ゆらり、ゆらりと空が傾く。頭上を月が行ったり来たり。
私はブランコの鎖を握る手に力を込めた。飛び降りたい衝動と恐怖で心が揺れる。やめとこ、飛び降りたら鉄柵にぶつかって骨が折れるかも。

今日は思い切りのんびりしたよ。昼までに3度寝して、昼からは小説を書き始めた。とても楽しかったけど、パソコンの前に座っていることにもいい加減疲れてしまい、散歩に出かけた。暗くなった頃合いを見計らって家を出たのに、涼しくなったかと思えばそうでもない。そうだ、ブランコに乗ろう。
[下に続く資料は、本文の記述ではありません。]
(* ===== verification/Budget.v ===== *)
(** * What a node holds at once: [src/budget.rs]

    A [Budget] is a quantity held at once and at most [most] of it: the
    arrivals carried, the bytes of Streams the carries hold, the bytes of
    Messages the sends hold. [hold] and [hold_up_to] wait while there is no
    room; each is modelled as the test its loop makes under the lock,
    answering [None] where the caller goes on waiting. The holders of a
    budget — every live [Held] — are a list of charges beside it, and
    [budget_step] is one critical section of one of them, in any order. *)

From stdpp Require Import base numbers list relations.
From S2P Require Import Prelude Tuning.

Local Open Scope N_scope.

(** ** The budget and its operations *)

Record Budget := { most : N; held : N }.

Definition new (most : N) : Budget := {| most := N.max most 1; held := 0 |}.

Definition with_held (b : Budget) (h : N) : Budget := {| most := most b; held := h |}.

(** [Budget::hold], one look under the lock: [None] where it waits. The
    addition is [u64]'s, with its wrap-around. *)
Definition hold (b : Budget) (charge : N) : option (Budget * N) :=
  let charge := N.min charge (most b) in
  if (0 <? held b) && (most b <? u64_add (held b) charge) then None
  else Some (with_held b (u64_add (held b) charge), charge).

(** [Budget::hold_up_to], one look under the lock: [None] where it waits. *)
Definition hold_up_to (b : Budget) (wanted : N) : option (Budget * N) :=
  let wanted := N.min (N.max wanted 1) (most b) in
  if most b <=? held b then None
  else
    let charge := N.min wanted (most b - held b) in
    Some (with_held b (u64_add (held b) charge), charge).

(** [Budget::release]: nothing for a charge of zero, and never below zero. *)
Definition release (b : Budget) (charge : N) : Budget :=
  if charge =? 0 then b else with_held b (held b - charge).

(** [Held::split]: what is left of the hold, and the hold split off. *)
Definition split (mine charge : N) : N * N :=
  let charge := N.min charge mine in (mine - charge, charge).

(** ** The node's budgets *)

Definition CARRY_CHUNKS : N := 8.
Definition STREAM_CHUNKS : N := 6.
Definition NODE_RECEIVE_THREADS_PER_HARDWARE_THREAD : N := 4.
Definition RECEIVE_CHUNKS_PER_THREAD : N := CARRY_CHUNKS.
Definition SEND_CHUNKS_PER_THREAD : N := 16.

Record NodeBudget := { carries : Budget; received : Budget; sent : Budget; chunk : N }.

(** [NodeBudget::of], on a machine of [hardware_threads]. *)
Definition of_tuning (hardware_threads : N) (t : Tuning) : NodeBudget :=
  let chunk := Tuning.chunk t in
  let carries := Tuning.most (Tuning.node_receive hardware_threads t) in
  let senders := Tuning.most (Tuning.send hardware_threads t) in
  {| carries := new carries;
     received := new (u64_mul (u64_mul carries (receive_chunks_per_thread t)) chunk);
     sent := new (u64_mul (u64_mul senders (send_chunks_per_thread t)) chunk);
     chunk := chunk |}.

(** [NodeBudget::carry]. *)
Definition carry (n : NodeBudget) : N := u64_mul CARRY_CHUNKS (chunk n).

(** [NodeBudget::send]. *)
Definition send_charge (n : NodeBudget) (length : N) (gathered : bool) : N :=
  let reading := u64_mul STREAM_CHUNKS (N.min length (chunk n)) in
  if gathered then u64_saturating_add length reading else reading.

(** ** Every interleaving of a budget's holders *)

(** A budget with the charge of each live [Held] of it. *)
Record Holders := { budget : Budget; charges : list N }.

Inductive budget_step : relation Holders :=
  | step_hold b cs wanted b' charge :
      hold b wanted = Some (b', charge) →
      budget_step {| budget := b; charges := cs |} {| budget := b'; charges := charge :: cs |}
  | step_hold_up_to b cs wanted b' charge :
      hold_up_to b wanted = Some (b', charge) →
      budget_step {| budget := b; charges := cs |} {| budget := b'; charges := charge :: cs |}
  | step_split b cs1 mine cs2 wanted left one :
      split mine wanted = (left, one) →
      budget_step {| budget := b; charges := cs1 ++ mine :: cs2 |}
                  {| budget := b; charges := cs1 ++ left :: one :: cs2 |}
  | step_drop b cs1 mine cs2 :
      budget_step {| budget := b; charges := cs1 ++ mine :: cs2 |}
                  {| budget := release b mine; charges := cs1 ++ cs2 |}.

(** The budget holds exactly its holders' charges, and no more than its most. *)
Record budget_ok (limit : N) (s : Holders) : Prop := {
  ok_limit : most (budget s) = limit;
  ok_sum : held (budget s) = sumN (charges s);
  ok_bound : held (budget s) ≤ limit
}.

Lemma hold_granted limit b wanted b' charge :
  most b = limit → held b ≤ limit → 1 ≤ limit < 2 ^ 63 →
  hold b wanted = Some (b', charge) →
  charge = N.min wanted limit ∧ most b' = limit ∧
  held b' = held b + charge ∧ held b + charge ≤ limit.
Proof.
  unfold hold, with_held. intros <- Hh Hl.
  rewrite u64_add_small by lia.
  destruct (N.ltb_spec 0 (held b)), (N.ltb_spec (most b) (held b + N.min wanted (most b)));
    simpl; intros; simplify_eq/=; lia.
Qed.

Lemma hold_up_to_granted limit b wanted b' charge :
  most b = limit → held b ≤ limit → 1 ≤ limit < 2 ^ 63 →
  hold_up_to b wanted = Some (b', charge) →
  most b' = limit ∧ held b' = held b + charge ∧ held b + charge ≤ limit ∧
  1 ≤ charge ≤ N.max wanted 1.
Proof.
  unfold hold_up_to, with_held. intros <- Hh Hl.
  destruct (N.leb_spec (most b) (held b)); [done|].
  rewrite u64_add_small by lia. intros; simplify_eq/=. lia.
Qed.

Lemma budget_step_ok limit s s' :
  1 ≤ limit < 2 ^ 63 → budget_ok limit s → budget_step s s' → budget_ok limit s'.
Proof.
  intros Hl [Hm Hs Hb] Hstep.
  destruct Hstep as [b cs w b' c H|b cs w b' c H|b cs1 m cs2 w l o H|b cs1 m cs2]; simpl in *.
  - apply (hold_granted limit) in H; [|done..]. split; simpl; counting.
  - apply (hold_up_to_granted limit) in H; [|done..]. split; simpl; counting.
  - unfold split in H. simplify_eq. split; simpl; counting.
  - unfold release. destruct (N.eqb_spec m 0); split; simpl; counting.
Qed.

Lemma budget_reachable_ok limit s :
  1 ≤ limit < 2 ^ 63 →
  rtc budget_step {| budget := new limit; charges := [] |} s → budget_ok limit s.
Proof.
  intros Hl Hrun. eapply (rtc_invariant budget_step (budget_ok limit)); [|shelve|exact Hrun].
  - intros x y Hx Hxy. by eapply budget_step_ok.
  Unshelve. split; simpl; [lia|done|lia].
Qed.

(** ** The properties *)

(** C2. However a node's carries and sends hold, split and let go of a
    budget of at most 2^63 - 1, in every order: what the budget says is held
    is exactly the sum of its live holds, and never above its most. *)
Theorem budget_never_exceeded limit s :
  1 ≤ limit < 2 ^ 63 →
  rtc budget_step {| budget := new limit; charges := [] |} s →
  held (budget s) = sumN (charges s) ∧ sumN (charges s) ≤ most (budget s).
Proof. intros Hl Hrun. apply budget_reachable_ok in Hrun as [Hm Hs Hb]; [|done]. lia. Qed.

Lemma budget_never_exceeded_witness :
  held {| most := 10; held := 7 |} = sumN [4; 3] ∧ sumN [4; 3] ≤ 10.
Proof.
  apply (budget_never_exceeded 10 {| budget := {| most := 10; held := 7 |}; charges := [4; 3] |});
    [lia|].
  eapply rtc_l; [apply (step_hold _ _ 3); reflexivity|].
  eapply rtc_l; [apply (step_hold _ _ 4); reflexivity|]. apply rtc_refl.
Defined.

(** A charge waits only behind holders, and a charge of any size goes:
    where a reachable budget does not grant [hold], some live hold keeps a
    charge, and once those are let go it is granted — all of the budget,
    alone, where the charge is above it. *)
Theorem hold_waits_only_for_holders limit s wanted :
  1 ≤ limit < 2 ^ 63 →
  rtc budget_step {| budget := new limit; charges := [] |} s →
  (hold (budget s) wanted = None → ∃ charge, charge ∈ charges s ∧ 0 < charge) ∧
  (∃ free, rtc budget_step s free ∧ charges free = [] ∧
    hold (budget free) wanted =
      Some ({| most := limit; held := N.min wanted limit |}, N.min wanted limit)).
Proof.
  intros Hl Hrun. apply budget_reachable_ok in Hrun as Hok; [|done]. split.
  - intros Hnone. destruct Hok as [Hm Hs _]. unfold hold in Hnone.
    destruct (N.ltb_spec 0 (held (budget s))); simpl in Hnone; [|done].
    clear Hrun Hnone. induction (charges s) as [|c cs IH] in Hs, H |- *; [simpl in Hs; lia|].
    destruct (N.ltb_spec 0 c); [exists c; split; [left|done]|].
    destruct (IH) as (c' & Hc' & ?); [counting|counting|exists c'; split; [by right|done]].
  - assert (∀ cs b, budget_ok limit {| budget := b; charges := cs |} →
      ∃ b', rtc budget_step {| budget := b; charges := cs |} {| budget := b'; charges := [] |})
      as Hfree.
    { induction cs as [|c cs IH]; intros b Hb; [by eexists|].
      pose proof (step_drop b [] c cs) as Hdrop.
      destruct (IH (release b c)) as (b' & Hrun'); [by eapply budget_step_ok|].
      exists b'. by eapply rtc_l. }
    destruct s as [b cs]. destruct (Hfree cs b Hok) as (b' & Hrun').
    exists {| budget := b'; charges := [] |}. split; [done|]. split; [done|].
    assert (budget_ok limit {| budget := b'; charges := [] |}) as [Hm' Hs' _].
    { eapply (rtc_invariant budget_step (budget_ok limit)); [|exact Hok|exact Hrun'].
      intros. by eapply budget_step_ok. }
    simpl in *. unfold hold, with_held. rewrite Hm', Hs'. simpl.
    rewrite u64_add_small by lia. do 2 f_equal; f_equal; lia.
Qed.

Lemma hold_waits_only_for_holders_witness :
  hold {| most := 10; held := 3 |} 1000 = None ∧
  ∃ free, rtc budget_step {| budget := {| most := 10; held := 3 |}; charges := [3] |} free ∧
    charges free = [] ∧ hold (budget free) 1000 = Some ({| most := 10; held := 10 |}, 10).
Proof.
  split; [reflexivity|].
  apply (hold_waits_only_for_holders 10
    {| budget := {| most := 10; held := 3 |}; charges := [3] |} 1000); [lia|].
  eapply rtc_l; [apply (step_hold _ _ 3); reflexivity|]. apply rtc_refl.
Defined.

(** The node's byte budgets never wrap: by any [[tuning]] its
    declaration takes, on a machine of at most 2^16 hardware threads, each
    is the exact product the source writes, at least one, and below 2^63,
    where [budget_never_exceeded] holds. *)
Theorem node_budget_exact hardware_threads t :
  Sound t → 1 ≤ hardware_threads ≤ 2 ^ 16 →
  let n := of_tuning hardware_threads t in
  most (carries n) = node_receive_threads_per_hardware_thread t * hardware_threads ∧
  most (received n) = most (carries n) * receive_chunks_per_thread t * (segments t * tcp_segment t) ∧
  most (sent n) = send_threads_per_hardware_thread t * hardware_threads
                  * send_chunks_per_thread t * (segments t * tcp_segment t) ∧
  carry n = CARRY_CHUNKS * (segments t * tcp_segment t) ∧
  1 ≤ most (carries n) < 2 ^ 63 ∧ 1 ≤ most (received n) < 2 ^ 63 ∧ 1 ≤ most (sent n) < 2 ^ 63.
Proof.
  intros Ht Hh n. destruct (chunk_exact t Ht) as [Hc Hcb]. destruct Ht.
  assert (1 ≤ node_receive_threads_per_hardware_thread t * hardware_threads ≤ 256 * 2 ^ 16) as H1
    by (split; [|apply N.mul_le_mono]; nia).
  assert (1 ≤ send_threads_per_hardware_thread t * hardware_threads ≤ 64 * 2 ^ 16) as H2
    by (split; [|apply N.mul_le_mono]; nia).
  unfold n, of_tuning, new, carry, CARRY_CHUNKS; simpl.
  unfold Tuning.most, per_hardware_thread, u64_saturating_mul, u64_max; simpl.
  set (a := node_receive_threads_per_hardware_thread t * hardware_threads) in *.
  set (s := send_threads_per_hardware_thread t * hardware_threads) in *.
  rewrite !(N.min_l _ (2 ^ 64 - 1)) by lia. rewrite <- Hc.
  assert (1 ≤ a * receive_chunks_per_thread t ≤ 256 * 2 ^ 16 * 4096)
    by (split; [nia|apply N.mul_le_mono; lia]).
  assert (1 ≤ s * send_chunks_per_thread t ≤ 64 * 2 ^ 16 * 65536)
    by (split; [nia|apply N.mul_le_mono; lia]).
  assert (1 ≤ a * receive_chunks_per_thread t * Tuning.chunk t ≤ 256 * 2 ^ 16 * 4096 * 9216000)
    by (split; [nia|apply N.mul_le_mono; lia]).
  assert (1 ≤ s * send_chunks_per_thread t * Tuning.chunk t ≤ 64 * 2 ^ 16 * 65536 * 9216000)
    by (split; [nia|apply N.mul_le_mono; lia]).
  rewrite (u64_mul_small a), (u64_mul_small s) by lia.
  rewrite !u64_mul_small by lia.
  rewrite !N.max_l by lia. repeat split; lia.
Qed.

Lemma node_budget_exact_witness :
  most (sent (of_tuning 8 default_tuning)) =
    send_threads_per_hardware_thread default_tuning * 8
    * send_chunks_per_thread default_tuning
    * (segments default_tuning * tcp_segment default_tuning).
Proof. apply (node_budget_exact 8 default_tuning default_sound). lia. Defined.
まだ風の中に揺られているような感覚が残る足を、だらだらと歩かせた。なんども数え切れないほど通った道を家へと辿っていく。
両側のさびれた工場も、かさぶたのように上塗りされたアスファルトの割れ目も、今はまだ変わらずに昔のままだ。ここもいつかは、元田んぼだった住宅地や、平らに舗装された家の裏の道のように、かつての面影を失っていくのだろうか。

今日みたいになんでもない日でさえも、月は欠けていて、もしくは、満ちている。時間は決して止まらない。
私はブランコから飛び降りなかった。無事に一日を生き延びた。こうして命ある限り、昔を懐かしんでやるさ。歳月の変化の目撃者であり続ける。